It can be very tempting to be in a stock market that has been battered down to look for bargain deals to make a windfall profit. But it has been witnessed that there could be more pitfalls in such market conditions which can make the adventure a bitter experience. In terms of investments these conditions do offer excellent opportunities. Identifying them, however, is a big challenge which requires meticulous research on part of the investor without which he could suffer a meteoric fall rather than minting money. Today, we will be looking at a few important facets of a stock market when it is trading at lower levels after going through a steep crash driven by the economy vide factors like the current coronavirus pandemic and its impact on the general business activity levels of the country.
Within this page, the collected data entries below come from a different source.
(** * knx-go: transport-unit codec, description blocks, search parameters
      and the point-to-point management registry.

    A shallow embedding of the Go sources
      - package cemi: APCI, AppData, ControlData, unpackTransportUnit
      - knx/cemi/management.go: TConnect, TDisconnect, TAck, TNak and the
        L_Data requests around them
      - package knxnet: the description information blocks and
        DescriptionBlock
      - knx/knxnet/search.go: the search request parameters, SearchResExt
      - knx/management.go: P2PConnection, Management
    Unsigned Go integers are modelled as [Z] with the wrap-around written
    out, byte slices as [list Z], and what a Go call does (a value, an
    error, a run-time panic) as the [outcome] type. *)

From Stdlib Require Import ZArith Lia Bool List.
From stdpp Require Import base option list gmap.

Local Open Scope Z_scope.

(** ** Outcomes: a Go call returns a value, returns an error, or panics *)

Inductive error : Set :=
  | ErrUnexpectedEOF      (* io.ErrUnexpectedEOF: short input *)
  | ErrInvalidLength      (* "invalid length for ... structure" *)
  | ErrUnpackElement      (* "unable to unpack service family / individual address" *)
  | ErrSlotTooShort       (* "data too short to unpack TunnelingSlot" *)
  | ErrUnpackSlot         (* "unable to unpack tunneling slot: ..." *)
  | ErrSlotAddress        (* "invalid tunneling slot address: 0" *)
  | ErrNotFound           (* "connection not found" *)
  | ErrAlreadyConnected   (* "already connected to device" *)
  | ErrResponseTimeout    (* errResponseTimeout *)
  | ErrTunnelClosed       (* "tunnel was closed before a connection could be established" *)
  | ErrSend.              (* an error handed back by Tunnel.Send *)

(** [NoFuel] is the model's own fourth case: a loop given a budget of
    iterations used all of it, that is, the Go loop is still running. *)
Inductive outcome (A : Type) : Type :=
  | Ok (a : A)
  | Err (e : error)
  | Panic
  | NoFuel.
Arguments Ok {A} a.
Arguments Err {A} e.
Arguments Panic {A}.
Arguments NoFuel {A}.

#[global] Instance outcome_ret : MRet outcome := fun A a => Ok a.
#[global] Instance outcome_bind : MBind outcome := fun A B f m =>
  match m with
  | Ok a => f a
  | Err e => Err e
  | Panic => Panic
  | NoFuel => NoFuel
  end.

Definition is_ok {A} (m : outcome A) : bool :=
  match m with Ok _ => true | _ => false end.

(** The call comes back (with a value, an error or a panic): the loop
    budget was enough. *)
Definition returns {A} (m : outcome A) : Prop := m <> NoFuel.

(** ** Bytes and slices *)

(** Conversion to [uint8] (Go's [byte(x)], and the wrap of uint8 arithmetic). *)
Definition byte (z : Z) : Z := z mod 256.
Definition uint16 (z : Z) : Z := z mod 65536.

Definition is_byte (z : Z) : Prop := 0 <= z < 256.
Definition is_bytes (l : list Z) : Prop := Forall is_byte l.

Definition len {A} (l : list A) : Z := Z.of_nat (length l).

(** [s[i]]: panics out of range. *)
Definition idx (s : list Z) (i : nat) : outcome Z :=
  match s !! i with
  | Some v => Ok v
  | None => Panic
  end.

(** [s[i] = v]: panics out of range. *)
Definition set_idx (i : nat) (v : Z) (s : list Z) : outcome (list Z) :=
  if decide (i < length s)%nat then Ok (<[i:=v]> s) else Panic.
Lemma a_lut_del_loop_regs count : forall base i mw off,
  off ∉ written_offsets (cleared_permission_events count base i) ->
  regs (a_lut_del_loop count base i mw) !! off = regs mw !! off.
Proof.
  induction count as [|count IH]; intros base i mw off Hoff; simpl; [reflexivity|].
  simpl in Hoff. apply not_elem_of_cons in Hoff as [Hne Hoff].
  rewrite IH by exact Hoff. simpl.
  rewrite permission_reg_del. now rewrite lookup_insert_ne.
Qed.

Lemma cleared_permission_offsets count : forall base i off,
  off ∈ written_offsets (cleared_permission_events count base i) <->
  exists j, (j < count)%nat /\ off = permission_reg base (i + Z.of_nat j).
Proof.
  induction count as [|count IH]; intros base i off; simpl.
  - split; [intros H; inversion H|intros (j & Hj & _); lia].
  - rewrite elem_of_cons, IH. split.
    + intros [->|(j & Hj & ->)].
      * exists O. split; [lia|f_equal; lia].
      * exists (S j). split; [lia|f_equal; lia].
    + intros (j & Hj & ->). destruct j as [|j].
      * left. f_equal; lia.
      * right. exists j. split; [lia|f_equal; lia].
Qed.

Lemma a_lut_del_loop_zero count : forall base i mw off,
  off ∈ written_offsets (cleared_permission_events count base i) ->
  reg_val (a_lut_del_loop count base i mw) off = 0.
Proof.
  assert (Hkeep : forall n base i mw off,
            reg_val mw off = 0 ->
            reg_val (a_lut_del_loop n base i mw) off = 0).
  { induction n as [|n IH]; intros base i mw off Hz; simpl; [exact Hz|].
    apply IH. unfold reg_val, plx_mmio_write in *; simpl.
    rewrite lookup_insert. case_decide; [reflexivity|exact Hz]. }
  induction count as [|count IH]; intros base i mw off Hoff; simpl in *.
  - inversion Hoff.
  - rewrite permission_reg_del.
    apply elem_of_cons in Hoff as [->|Hoff]; [|now apply IH].
    apply Hkeep. unfold reg_val, plx_mmio_write; simpl.
    now rewrite lookup_insert_eq.
Qed.

Lemma clear_loop_regs base i :
  u32 (u32 (plx_get_a_lut_entry_offset i + base)
       + PLX_A_LUT_PERMISSION_SUBARRAY_OFFSET) = permission_reg base i /\
  u32 (u32 (plx_get_a_lut_entry_offset i + base)
       + PLX_A_LUT_HIGHER_RE_MAP_SUBARRAY_OFFSET) = higher_re_map_reg base i /\
  u32 (u32 (plx_get_a_lut_entry_offset i + base)
       + PLX_A_LUT_LOWER_RE_MAP_SUBARRAY_OFFSET) = lower_re_map_reg base i.
Proof.
  unfold permission_reg, higher_re_map_reg, lower_re_map_reg.
  now rewrite (Z.add_comm base).
Qed.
- Markets will bounce back but not all stocks – It is generally cyclical for the stock markets to crash then to rise and fall again. The same principle, however, does not applies to each and every stock. The bad economic conditions would make business difficult for weaker companies than for strong companies. In normal times, the companies which look healthy could very well become sick and go bust. Hence, making investment calls just based on the cheap trading value of stock could lead to massive losses for the investors unmindful of the underlying businesses. Given what the current situation is in the markets, bad news is more likely to impact the psyche of the traders and other market participants than any good news, thereby signifying that this is not the market condition to make news driven decisions. These are conditions where an investor needs to stay calm and reason deeply through the fundamental performance of the company before making any investment. It is very easy to be carried away by market sentiments; when everybody is buying, one would be tempted to buy and when everyone is selling, one would be tempted to sell, but the experience suggest that such knee jerk reactions could lead to significant loss of investors’ value.
- Not the time to sell quality stocks – When the whole market is coming crashing down, one might be scared in order to save as much of money as he can, and he may sell his holdings of quality stocks at a loss. This could prove to be an unwise decision for the investor as he may be doing away with some of the quality investments in his portfolio. Strong businesses will always bounce back; a bad economic condition could only slow it down for a while but when conditions improve these companies are the first ones to bounce back. For these stocks market crashes are just another bump on the road and they seldom deter them from their path. Should the investor sell these stocks in these conditions, he may not be in a position to reacquire them at favorable prices. Thus, the advice is not to be impulsive while making stock market related decisions.
- This is the right time to value pick – If the investor is able to avoid the above two pitfalls then he can be well-positioned to build a portfolio of stocks that could gain him excellent long term value creation. The prices of good companies are available at discounted prices given the current market turmoil. At the same time, it gives a spooky picture for short-term trade or speculations. Currently, it looks highly unlikely that the market will rise sharply, but could possibly be the most favorable time for investors who are looking for long term value creation. Investors who usually venture into such markets are value investors, keeping in mind the long term growth prospects of an underlying business rather than technical of price movements. These market conditions seem to provide the best opportunity to buy these stocks at discounted prices which otherwise would not be possible under normal market conditions. Many a times, a situation could arise where prices start falling further after the investor has purchased a stock for the long term. This may prompt many to press the sell button, but that’s exactly the time when investors need to hold their position or average out to bag profits on their value picks in the long run. We can take cues from historical movements, where a downside price action has always been brief compared to the new peaks the stock creates over a long haul.
- Best opportunity to pick stocks with good long term yields – For investors who invest for dividend income instead of capital gains this could be the best time to pick their favorite stocks. A good dividend stock is one which gives the investor a good dividend yield. For a stock, its yield is calculated as its latest annual dividend divided by its current market price. Strong established companies usually pay a consistent rate of dividend, which may come down sometimes due to unstable market conditions. Such scenarios explain that the stocks are trading at significantly low prices and when market conditions improve both the prices of these stocks and dividend rates will significantly go up. Should an investor be able to buy these stocks at a low price taking advantage of the depressed market conditions, he will be able to enjoy a high dividend yields when these companies get back to better business conditions. Such opportunities rarely come in a stock market and smart investors usually keep a keen eye for their emergence.
- Mutual funds and other managed investment vehicles are also available for bargain- Mutual fund and other such funds are investment vehicles which provide professional management to investors’ funds thereby offering them safety, to some extent, and high professional standards. During the financial market crash, generally these funds are also underperforming along with the stocks that are part of funds’ portfolio. An investor could make a wise investment decision through investing in this asset class. The downside risk could be limited whereas the potential for upside gain could be enormous following market corrections. Investing in these funds allow investor to take benefits of superior management skill when he has limited time or skillset to conduct his own research into the labyrinths of a stock market.
There are several other such aspects that an investors must be mindful of while investing in a stock market but the above five are the prominent ones, giving investors a good understanding of how to look for value in choppy market conditions like these.